[Date Prev][Date Next][Thread Prev][Thread Next][Date Index][Thread Index]
Re: [Qemu-devel] [PATCH v4 00/13] Add migration support for VFIO device
From: |
Yan Zhao |
Subject: |
Re: [Qemu-devel] [PATCH v4 00/13] Add migration support for VFIO device |
Date: |
Fri, 21 Jun 2019 06:45:09 -0400 |
User-agent: |
Mutt/1.9.4 (2018-02-28) |
On Fri, Jun 21, 2019 at 05:22:37PM +0800, Kirti Wankhede wrote:
>
>
> On 6/21/2019 2:16 PM, Yan Zhao wrote:
> > On Fri, Jun 21, 2019 at 04:02:50PM +0800, Kirti Wankhede wrote:
> >>
> >>
> >> On 6/21/2019 6:54 AM, Yan Zhao wrote:
> >>> On Fri, Jun 21, 2019 at 08:25:18AM +0800, Yan Zhao wrote:
> >>>> On Thu, Jun 20, 2019 at 10:37:28PM +0800, Kirti Wankhede wrote:
> >>>>> Add migration support for VFIO device
> >>>>>
> >>>>> This Patch set include patches as below:
> >>>>> - Define KABI for VFIO device for migration support.

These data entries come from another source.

(** * readcsv.py: reading a .csv file into a list of namedtuples

    A shallow embedding of [notebooks/readcsv.py] and of the parts of the
    Python library it calls ([str] methods, [collections.namedtuple],
    text-mode files, [float] and [sum]), followed by the properties of
    [read_csv].

    Text is [string]; a character is a code point below 256, and the
    character classes below are Python's on that range. Results are
    [Ok] or [Raise]; code that reads from an open file threads the text
    still unread. Numbers are binary64, as in the script, with an exact
    rational companion for comparison. *)

From Stdlib Require Import Ascii String QArith Qround.
From Stdlib Require Uint63 Floats.
From stdpp Require Import base gmap strings list.

Local Open Scope string_scope.

(** ** Exceptions and results *)

Inductive value_error : Type :=
| NotIdentifier (name : string)      (* must be valid identifiers *)
| IsKeyword (name : string)          (* cannot be a keyword *)
| LeadingUnderscore (name : string)  (* cannot start with an underscore *)
| DuplicateField (name : string).    (* encountered duplicate field name *)

Inductive exn : Type :=
| FileNotFoundError (fname : string)
| ValueError (why : value_error)
| SyntaxError (name : string)        (* duplicate argument in function definition *)
| TypeError (expected given : nat)   (* __new__() called with the wrong number of arguments *)
| IndexError
| ZeroDivisionError
| AssertionError
| NotModelled.   (* no exception of Python: the input is outside what is modelled here *)

Inductive result (A : Type) : Type :=
| Ok (a : A)
| Raise (e : exn).

Arguments Ok {A} a.
Arguments Raise {A} e.

Definition bind {A B : Type} (m : result A) (k : A -> result B) : result B :=
  match m with
  | Ok a => k a
  | Raise e => Raise e
  end.

Notation "'let*' x ':=' m 'in' k" := (bind m (fun x => k))
  (at level 10, x name, m at level 100, k at level 200).

(** A list comprehension whose element expression may raise: the elements
    are built left to right and the first exception ends the loop. *)
Fixpoint comprehension {A B : Type} (f : A -> result B) (l : list A) : result (list B) :=
  match l with
  | [] => Ok []
  | x :: l' => let* y := f x in let* ys := comprehension f l' in Ok (y :: ys)
  end.

(** ** The [str] methods the script uses *)

Module Str.

Definition ord (c : ascii) : N := N_of_ascii c.

Definition between (lo hi n : N) : bool := ((lo <=? n) && (n <=? hi))%N.

(** [str.isspace] on one character: tab to carriage return, the four
    separators 0x1c-0x1f, space, NEL and the no-break space. *)
Definition isspace (c : ascii) : bool :=
  let n := ord c in
  between 9 13 n || between 28 32 n || (n =? 133)%N || (n =? 160)%N.

(** The characters that may start an identifier (XID_Start and the
    underscore) and those that may continue one (XID_Continue). *)
Definition xid_start (c : ascii) : bool :=
  let n := ord c in
  between 65 90 n || (n =? 95)%N || between 97 122 n
  || (n =? 170)%N || (n =? 181)%N || (n =? 186)%N
  || between 192 214 n || between 216 246 n || between 248 255 n.

Definition xid_continue (c : ascii) : bool :=
  let n := ord c in
  xid_start c || between 48 57 n || (n =? 183)%N.

Fixpoint forallb_string (p : ascii -> bool) (s : string) : bool :=
  match s with
  | EmptyString => true
  | String c s' => p c && forallb_string p s'
  end.

(** [s.isidentifier()] *)
Definition isidentifier (s : string) : bool :=
  match s with
  | EmptyString => false
  | String c s' => xid_start c && forallb_string xid_continue s'
  end.

(** [s.startswith(c)] for a one-character prefix. *)
Definition startswith (c : ascii) (s : string) : bool :=
  match s with
  | EmptyString => false
  | String a _ => Ascii.eqb a c
  end.

(** [s.replace(old, new)] for a one-character [old]. *)
Fixpoint replace (old : ascii) (new : string) (s : string) : string :=
  match s with
  | EmptyString => EmptyString
  | String a s' =>
      if Ascii.eqb a old then new +:+ replace old new s'
      else String a (replace old new s')
  end.

(** [s.rstrip(c)] for a one-character argument: every trailing [c] goes. *)
Fixpoint rstrip (c : ascii) (s : string) : string :=
  match s with
  | EmptyString => EmptyString
  | String a s' =>
      match rstrip c s' with
      | EmptyString => if Ascii.eqb a c then EmptyString else String a EmptyString
      | r => String a r
      end
  end.

(** [s.split(sep)] for a one-character separator: never empty, and empty
    tokens are kept. *)
Fixpoint split (sep : ascii) (s : string) : list string :=
  match s with
  | EmptyString => [EmptyString]
  | String a s' =>
      if Ascii.eqb a sep then EmptyString :: split sep s'
      else match split sep s' with
           | w :: ws => String a w :: ws
           | [] => [String a EmptyString]
           end
  end.

(** [s.split()]: the maximal runs of characters that are not white space. *)
Fixpoint split_whitespace (s : string) : list string :=
  match s with
  | EmptyString => []
  | String a s' =>
      if isspace a then split_whitespace s'
      else match s' with
           | EmptyString => [String a EmptyString]
           | String b _ =>
               if isspace b then String a EmptyString :: split_whitespace s'
               else match split_whitespace s' with
                    | w :: ws => String a w :: ws
                    | [] => [String a EmptyString]
                    end
           end
  end.

End Str.

(** [keyword.kwlist] *)
Definition kwlist : list string :=
  [ "False"; "None"; "True"; "and"; "as"; "assert"; "async"; "await";
    "break"; "class"; "continue"; "def"; "del"; "elif"; "else"; "except";
    "finally"; "for"; "from"; "global"; "if"; "import"; "in"; "is";
    "lambda"; "nonlocal"; "not"; "or"; "pass"; "raise"; "return"; "try";
    "while"; "with"; "yield" ].

Definition mem (s : string) (l : list string) : bool := existsb (String.eqb s) l.

Definition iskeyword (s : string) : bool := mem s kwlist.

(** ** [collections.namedtuple] *)

(** The two characters below 256 that identifier normalisation (NFKC)
    sends to another character below 256: the ordinal indicators. *)
Definition nfkc_char (c : ascii) : ascii :=
  if (Str.ord c =? 170)%N then "a"%char
  else if (Str.ord c =? 186)%N then "o"%char
  else c.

> >>>>> - Added save and restore functions for PCI configuration space
> >>>>> - Generic migration functionality for VFIO device.
> >>>>> * This patch set adds functionality only for PCI devices, but can be
> >>>>> extended to other VFIO devices.
> >>>>> * Added all the basic functions required for pre-copy, stop-and-copy
> >>>>> and
> >>>>> resume phases of migration.
> >>>>> * Added state change notifier and from that notifier function, VFIO
> >>>>> device's state changed is conveyed to VFIO device driver.
> >>>>> * During save setup phase and resume/load setup phase, migration
> >>>>> region
> >>>>> is queried and is used to read/write VFIO device data.
> >>>>> * .save_live_pending and .save_live_iterate are implemented to use
> >>>>> QEMU's
> >>>>> functionality of iteration during pre-copy phase.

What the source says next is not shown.